===== The records =====
(** C30: BitmapScanFromToAndFlip either finds no run and changes nothing, or
    returns the first fitting run and flips exactly its bits; the bitmap stays
    well formed and the memory outside its buffer is untouched. *)
Theorem bitmap_scan_and_flip (m : Mem) (bm : BITMAP) (Index Stop ConsecutiveBits : Z) (Set_ : bool) :
  wf_bitmap m bm -> is_dword Index -> is_dword Stop -> is_dword ConsecutiveBits ->
  wp (BitmapScanFromToAndFlip bm Index Stop ConsecutiveBits Set_) (fun r m' =>
    if bool_decide (ConsecutiveBits = 0 \/ Stop < Index \/ BitCount bm < Stop)
    then r = MAX_DWORD /\ m' = m
    else scan_result m bm Index Stop ConsecutiveBits Set_ r /\ wf_bitmap m' bm /\
         (if bool_decide (r = MAX_DWORD) then m' = m
          else bits_changed m m' (BitmapBuffer bm) (BufferSize bm) r ConsecutiveBits (negb Set_))) m.
Proof. exact (BitmapScanFromToAndFlip_spec m bm Index Stop ConsecutiveBits Set_). Qed.

Lemma bitmap_scan_and_flip_witness :
  BitmapScanFromToAndFlip demo_bitmap 0 16 3 false demo_mem = Ok (12, mem_of 100 [0xFF; 0x7F]) /\
  wp (BitmapScanFromToAndFlip demo_bitmap 0 16 3 false) (fun r m' =>
    if bool_decide (3 = 0 \/ 16 < 0 \/ BitCount demo_bitmap < 16)
    then r = MAX_DWORD /\ m' = demo_mem
    else scan_result demo_mem demo_bitmap 0 16 3 false r /\ wf_bitmap m' demo_bitmap /\
         (if bool_decide (r = MAX_DWORD) then m' = demo_mem
          else bits_changed demo_mem m' 100 2 r 3 true)) demo_mem.
Proof.
  split; [vm_compute; reflexivity|].
  apply (bitmap_scan_and_flip demo_mem demo_bitmap 0 16 3 false); [apply demo_wf|rlia..].
Defined.

(** The in-range behaviour of BitmapSetBitsValue, for the components that use it. *)
Lemma BitmapSetBitsValue_spec m bm Index Count v :
  wf_bitmap m bm -> 0 <= Index -> 0 <= Count -> Index < BitCount bm ->
  Index + Count <= BitCount bm ->
  wp (BitmapSetBitsValue bm Index Count v) (fun _ m' =>
    bits_changed m m' (BitmapBuffer bm) (BufferSize bm) Index Count v) m.
Proof.
  intros Hwf HI HC Hlt Hle. pose proof (wf_bitmap_size m bm Hwf).
  destruct Hwf as (Hp & Hbc & _ & Hbuf). unfold BitmapSetBitsValue.
  wp_step. wp_step; [apply Z.ltb_lt; lia|]. wp_step. wp_step.
  { apply Z.leb_le. rewrite u32_small by rlia. lia. }
  apply _BitmapChangeBits_spec; try done; rlia.
Qed.

Lemma changeBits_loop_fault fuel : forall i p n Index Count v m,
  p <> NULL -> byte_buffer m p n -> m !! (p + n) = None -> 0 <= n ->
  0 <= i -> 0 <= Index -> Index + i <= 8 * n < Index + Count -> Index + Count <= MAX_DWORD ->
  (Z.to_nat (8 * n - Index - i) < fuel)%nat ->
  changeBits_loop fuel i p Index v Count m = Err MemFault.
Proof.
  induction fuel as [|fuel IH]; intros i p n Index Count v m Hp Hb Hnone Hn Hi HI Hr Hd Hf; [lia|].
  simpl. rewrite (proj2 (Z.ltb_lt i Count)) by lia.
  rewrite (u32_small (Index + i)), (u32_small (i + 1)) by rlia.
  destruct (decide (Index + i = 8 * n)) as [E|E].
  - unfold _BitmapChangeBit, mbind, M_bind, ASSERT, lift, assert_, load8, BITMAP_ENTRY_BITS.
    rewrite (proj2 (Z.eqb_neq NULL p)) by congruence. simpl.
    replace ((Index + i) / 8) with n by (apply Z.div_unique_exact; lia). by rewrite Hnone.
  - pose proof (_BitmapChangeBit_spec p n (Index + i) v m Hp Hb ltac:(lia)
      ltac:(apply div8_lt; lia)) as H1.
    apply wp_Ok in H1 as (u & m1 & E1 & _ & Hb1 & Hf1).
    unfold mbind, M_bind. rewrite E1. apply (IH (i + 1) p n); try done; try lia.
    rewrite Hf1 by lia. done.
Qed.

(** The range check of BitmapSetBitsValue subtracts at DWORD width, so a
    Count larger than the bitmap passes it for every Index, and the loop then
    writes beyond the buffer. *)
Theorem bitmap_set_bits_overrun (m : Mem) (bm : BITMAP) (Index Count : Z) (v : bool) :
  wf_bitmap m bm -> 0 <= Index < BitCount bm ->
  8 * BufferSize bm < Count -> Index + Count <= MAX_DWORD ->
  m !! (BitmapBuffer bm + BufferSize bm) = None ->
  BitmapSetBitsValue bm Index Count v m = Err MemFault.
Proof.
  intros Hwf HI HC Hd Hnone. pose proof (wf_bitmap_size m bm Hwf) as Hsz.
  destruct Hwf as (Hp & Hbc & HB & Hbuf). unfold BitmapSetBitsValue.
  unfold mbind, M_bind, ASSERT, lift, assert_.
  rewrite (proj2 (Z.ltb_lt Index _)) by lia.
  assert (Ew : u32 (BitCount bm - Count) = BitCount bm - Count + 2 ^ 32).
  { unfold u32. symmetry. apply (Z.mod_unique_pos _ _ (-1)); rlia. }
  rewrite Ew, (proj2 (Z.leb_le Index _)) by rlia.
  unfold _BitmapChangeBits. eapply changeBits_loop_fault; try done; rlia.
Qed.

Lemma bitmap_set_bits_overrun_witness :
  BitmapSetBitsValue demo_bitmap 3 20 true demo_mem = Err MemFault.
Proof.
  apply (bitmap_set_bits_overrun demo_mem demo_bitmap 3 20 true);
    [apply demo_wf|simpl; lia|simpl; lia|rlia|vm_compute; reflexivity].
Defined.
=====
What the task asks.
The records above are to be restated word for word.

Solution to the problem.
(** C30: BitmapScanFromToAndFlip either finds no run and changes nothing, or
    returns the first fitting run and flips exactly its bits; the bitmap stays
    well formed and the memory outside its buffer is untouched. *)
Theorem bitmap_scan_and_flip (m : Mem) (bm : BITMAP) (Index Stop ConsecutiveBits : Z) (Set_ : bool) :
  wf_bitmap m bm -> is_dword Index -> is_dword Stop -> is_dword ConsecutiveBits ->
  wp (BitmapScanFromToAndFlip bm Index Stop ConsecutiveBits Set_) (fun r m' =>
    if bool_decide (ConsecutiveBits = 0 \/ Stop < Index \/ BitCount bm < Stop)
    then r = MAX_DWORD /\ m' = m
    else scan_result m bm Index Stop ConsecutiveBits Set_ r /\ wf_bitmap m' bm /\
         (if bool_decide (r = MAX_DWORD) then m' = m
          else bits_changed m m' (BitmapBuffer bm) (BufferSize bm) r ConsecutiveBits (negb Set_))) m.
Proof. exact (BitmapScanFromToAndFlip_spec m bm Index Stop ConsecutiveBits Set_). Qed.

Lemma bitmap_scan_and_flip_witness :
  BitmapScanFromToAndFlip demo_bitmap 0 16 3 false demo_mem = Ok (12, mem_of 100 [0xFF; 0x7F]) /\
  wp (BitmapScanFromToAndFlip demo_bitmap 0 16 3 false) (fun r m' =>
    if bool_decide (3 = 0 \/ 16 < 0 \/ BitCount demo_bitmap < 16)
    then r = MAX_DWORD /\ m' = demo_mem
    else scan_result demo_mem demo_bitmap 0 16 3 false r /\ wf_bitmap m' demo_bitmap /\
         (if bool_decide (r = MAX_DWORD) then m' = demo_mem
          else bits_changed demo_mem m' 100 2 r 3 true)) demo_mem.
Proof.
  split; [vm_compute; reflexivity|].
  apply (bitmap_scan_and_flip demo_mem demo_bitmap 0 16 3 false); [apply demo_wf|rlia..].
Defined.

(** The in-range behaviour of BitmapSetBitsValue, for the components that use it. *)
Lemma BitmapSetBitsValue_spec m bm Index Count v :
  wf_bitmap m bm -> 0 <= Index -> 0 <= Count -> Index < BitCount bm ->
  Index + Count <= BitCount bm ->
  wp (BitmapSetBitsValue bm Index Count v) (fun _ m' =>
    bits_changed m m' (BitmapBuffer bm) (BufferSize bm) Index Count v) m.
Proof.
  intros Hwf HI HC Hlt Hle. pose proof (wf_bitmap_size m bm Hwf).
  destruct Hwf as (Hp & Hbc & _ & Hbuf). unfold BitmapSetBitsValue.
  wp_step. wp_step; [apply Z.ltb_lt; lia|]. wp_step. wp_step.
  { apply Z.leb_le. rewrite u32_small by rlia. lia. }
  apply _BitmapChangeBits_spec; try done; rlia.
Qed.

Lemma changeBits_loop_fault fuel : forall i p n Index Count v m,
  p <> NULL -> byte_buffer m p n -> m !! (p + n) = None -> 0 <= n ->
  0 <= i -> 0 <= Index -> Index + i <= 8 * n < Index + Count -> Index + Count <= MAX_DWORD ->
  (Z.to_nat (8 * n - Index - i) < fuel)%nat ->
  changeBits_loop fuel i p Index v Count m = Err MemFault.
Proof.
  induction fuel as [|fuel IH]; intros i p n Index Count v m Hp Hb Hnone Hn Hi HI Hr Hd Hf; [lia|].
  simpl. rewrite (proj2 (Z.ltb_lt i Count)) by lia.
  rewrite (u32_small (Index + i)), (u32_small (i + 1)) by rlia.
  destruct (decide (Index + i = 8 * n)) as [E|E].
  - unfold _BitmapChangeBit, mbind, M_bind, ASSERT, lift, assert_, load8, BITMAP_ENTRY_BITS.
    rewrite (proj2 (Z.eqb_neq NULL p)) by congruence. simpl.
    replace ((Index + i) / 8) with n by (apply Z.div_unique_exact; lia). by rewrite Hnone.
  - pose proof (_BitmapChangeBit_spec p n (Index + i) v m Hp Hb ltac:(lia)
      ltac:(apply div8_lt; lia)) as H1.
    apply wp_Ok in H1 as (u & m1 & E1 & _ & Hb1 & Hf1).
    unfold mbind, M_bind. rewrite E1. apply (IH (i + 1) p n); try done; try lia.
    rewrite Hf1 by lia. done.
Qed.

(** The range check of BitmapSetBitsValue subtracts at DWORD width, so a
    Count larger than the bitmap passes it for every Index, and the loop then
    writes beyond the buffer. *)
Theorem bitmap_set_bits_overrun (m : Mem) (bm : BITMAP) (Index Count : Z) (v : bool) :
  wf_bitmap m bm -> 0 <= Index < BitCount bm ->
  8 * BufferSize bm < Count -> Index + Count <= MAX_DWORD ->
  m !! (BitmapBuffer bm + BufferSize bm) = None ->
  BitmapSetBitsValue bm Index Count v m = Err MemFault.
Proof.
  intros Hwf HI HC Hd Hnone. pose proof (wf_bitmap_size m bm Hwf) as Hsz.
  destruct Hwf as (Hp & Hbc & HB & Hbuf). unfold BitmapSetBitsValue.
  unfold mbind, M_bind, ASSERT, lift, assert_.
  rewrite (proj2 (Z.ltb_lt Index _)) by lia.
  assert (Ew : u32 (BitCount bm - Count) = BitCount bm - Count + 2 ^ 32).
  { unfold u32. symmetry. apply (Z.mod_unique_pos _ _ (-1)); rlia. }
  rewrite Ew, (proj2 (Z.leb_le Index _)) by rlia.
  unfold _BitmapChangeBits. eapply changeBits_loop_fault; try done; rlia.
Qed.

Lemma bitmap_set_bits_overrun_witness :
  BitmapSetBitsValue demo_bitmap 3 20 true demo_mem = Err MemFault.
Proof.
  apply (bitmap_set_bits_overrun demo_mem demo_bitmap 3 20 true);
    [apply demo_wf|simpl; lia|simpl; lia|rlia|vm_compute; reflexivity].
Defined.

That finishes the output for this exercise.